Os tendões saltaram sobre o dorso da mão de Li Yin; seus punhos cerraram-se até os ossos se sobressaírem.

Seu rosto era de uma palidez assustadora, mas ele não conseguia articular palavra.

Lin Xinzhou ainda olhava ansiosa para Ye Kong; se Li Yin ousasse dizer que a apresentação fora fraca, seria a primeira a avançar sobre ele — e, mesmo sem Lin Xinzhou, todos ali tinham ouvidos.

Se ele dissesse “você não foi bem”, no dia seguinte sua reputação de mau perdedor se espalharia por todo o círculo.

Mas admitir o talento de Ye Kong era algo que jamais conseguiria.

No clima que se tornava cada vez mais tenso, Du Ruo inclinou-se, pegou uma taça de vinho e, com um sorriso irônico, comentou:

— Diga-me, novata, não está sendo um pouco arrogante demais?

Balançando a taça, levantou-se e postou-se diante de Li Yin:

— Ainda nem assegurou seu lugar na família Ye, e já vem tumultuar minha festa? Não teme não se firmar em Yuzhou?

Ye Kong olhou para ela, depois por sobre seu ombro para Li Yin, e de repente sorriu.

Aplaudiu, irônica:

— Parabéns, senhor bajulador. Parece que sua carreira de bajulador não foi em vão; conseguiu, afinal, um gesto de proteção de sua princesa. Com isso, pode se empenhar mais dez anos!

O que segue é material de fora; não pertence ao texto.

(* ===== verification/RilBridge.v ===== *)
(** * The radio bridge (hybris_generic/hardware/ril): types, state and RilBridge

    OpenHarmony's hril hands the vendor library a [ReqDataInfo *] that must be reported
    against exactly once, after which hril frees it.  The bridge forwards the request to
    the container's AIDL IRadio services under a serial of its own and reports when the
    answer with that serial arrives.

    hril's requests live in a table by address ([rl_reqs]); a report removes the entry,
    and reading a request that is not there is a fault, so a second report and a use
    after the report both fault.  So does leaving an array of [MAX_SLOTS] elements and a
    signed overflow.  What the bridge says is logged in [rl_log]: reports, notifications,
    calls to IRadio.  A call to a service whose process has died is lost; the bridge does
    not look at the status a call returns.  The numbers of hril's enumerations are not
    needed: they are inductive types with the enumerators the source names. *)

From stdpp Require Import finite.
From S2P Require Import Prelude FaultMonad.
Set Warnings "-rewrite-rw,-clear-no-such-hyp".
#[global] Open Scope Z_scope.
#[global] Open Scope fault_scope.
(* ===== verification/RilDomains.v ===== *)
(** * The radio bridge: the six domains

    hybris_ril_modem.cpp, hybris_ril_sim.cpp, hybris_ril_network.cpp, hybris_ril_sms.cpp,
    hybris_ril_data.cpp and hybris_ril_call.cpp: in each the conversions between IRadio's
    and hril's types, the responses and indications of the services, and the operations of
    hril's table.  A pointer argument is an [option]; a [dataLen] that only guards against
    a short buffer is part of whether it is there. *)

From stdpp Require Import finite.
From S2P Require Import Prelude FaultMonad RilBridge.
Set Warnings "-rewrite-rw,-clear-no-such-hyp".
#[global] Open Scope Z_scope.
#[global] Open Scope fault_scope.

(** [p != nullptr ? p : ""] *)
Definition text (p : option string) : string := default "" p.
(** [slotId >= 0 && slotId < MAX_SLOTS ? slotId : 0] *)
Definition slot_or_0 (slotId : Z) : Z := if in_slots slotId then slotId else 0.

(** ** The modem *)
Module Modem.
Definition ToHrilRadioState (state : RadioState) : HRilRadioState :=
  match state with
  | RadioState_OFF => HRIL_RADIO_POWER_STATE_OFF
  | RadioState_ON => HRIL_RADIO_POWER_STATE_ON
  | _ => HRIL_RADIO_POWER_STATE_UNAVAILABLE
  end.
Definition store_state (slot : Z) (state : HRilRadioState) : M unit :=
  let! l := fget rl_radioState in aset set_rl_radioState l slot state.
Definition notify_state (slot : Z) (state : HRilRadioState) : M unit :=
  notify DModem slot HNOTI_MODEM_RADIO_STATE_UPDATED (PPower state).

Definition getBasebandVersionResponse (serial error : Z) (version : string) : M unit :=
  respond DModem serial error (PStr version).
Definition getImeiResponse (serial error : Z) (imeiInfo : option ImeiInfo) : M unit :=
  with_pending serial (λ r,
    let! req := deref r in
    let value := match imeiInfo with
                 | Some i => if bool_decide (rq_request req = HREQ_MODEM_GET_IMEISV)
                             then im_svn i else im_imei i
                 | None => ""
                 end in
    report DModem (Some r) (ToHrilError error) (PStr value)).
Definition setRadioPowerResponse (serial error : Z) : M unit :=
  let! power := fget rl_powerRequests in
  do! fmod (set_rl_powerRequests (delete serial power)) in
  let! req := TakePending serial in
  let! slot := match req with
               | Some r => let! info := deref r in fret (slot_or_0 (rq_slotId info))
               | None => fret 0
               end in
  do! match power !! serial with
      | Some requestedOn =>
          if error =? RadioError.NONE then
            let state := if requestedOn : bool then HRIL_RADIO_POWER_STATE_ON
                         else HRIL_RADIO_POWER_STATE_OFF in
            let! l := fget rl_radioState in
            let! old := aget l slot in
            do! store_state slot state in
            if bool_decide (old ≠ state) then notify_state slot state else fret tt
          else fret tt
      | None => fret tt
      end in
  fopt req (λ r, report DModem (Some r) (ToHrilError error) PNull).
Definition requestShutdownResponse (serial error : Z) : M unit :=
  respond DModem serial error PNull.

Definition radioStateChanged (slotId : Z) (radioState : RadioState) : M unit :=
  let state := ToHrilRadioState radioState in
  do! store_state slotId state in notify_state slotId state.
Definition modemReset (slotId : Z) : M unit :=
  do! store_state slotId HRIL_RADIO_POWER_STATE_UNAVAILABLE in
  notify_state slotId HRIL_RADIO_POWER_STATE_UNAVAILABLE.

Definition SetRadioState (requestInfo : option Z) (fun_ : HRilRadioState) : M unit :=
  let! modem := require IModem DModem requestInfo in
  fopt modem (λ slot,
    let on := bool_decide (fun_ ≠ HRIL_RADIO_POWER_STATE_OFF) in
    let! serial := Track requestInfo in
    do! fmod (λ s, set_rl_powerRequests (<[serial := on]> (rl_powerRequests s)) s) in
    call IModem slot serial (C_setRadioPower on false false)).
Definition GetRadioState (requestInfo : option Z) : M unit :=
  fopt requestInfo (λ r,
    let! info := deref r in
    let! l := fget rl_radioState in
    let! state := aget l (slot_or_0 (rq_slotId info)) in
    report DModem requestInfo HRIL_ERR_SUCCESS (PPower state)).
Definition GetImei (requestInfo : option Z) : M unit := forward IModem DModem requestInfo C_getImei.
Definition GetImeiSv (requestInfo : option Z) : M unit := forward IModem DModem requestInfo C_getImei.
Definition GetMeid (requestInfo : option Z) : M unit :=
  fopt requestInfo (λ _, report DModem requestInfo HRIL_ERR_SUCCESS (PStr "")).
Definition GetVoiceRadioTechnology (requestInfo : option Z) : M unit :=
  fopt requestInfo (λ _,
    report DModem requestInfo HRIL_ERR_SUCCESS (PVoiceRadio "" RADIO_TECHNOLOGY_UNKNOWN "")).
Definition GetBasebandVersion (requestInfo : option Z) : M unit :=
  forward IModem DModem requestInfo C_getBasebandVersion.
Definition ShutDown (requestInfo : option Z) : M unit :=
  forward IModem DModem requestInfo C_requestShutdown.
End Modem.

A veia na testa de Li Yin latejou; de súbito, afastou Du Ruo com força e ergueu a mão para esbofetear Ye Kong:

— Caipira, não ultrapasse os limites!

Em meio a gritos de espanto, a mão de Li Yin, no ar, freou subitamente.

Diante de sua palma aberta, erguia-se uma bengala fina.

O rosto de Li Yin enrijeceu; ele seguiu a bengala com o olhar.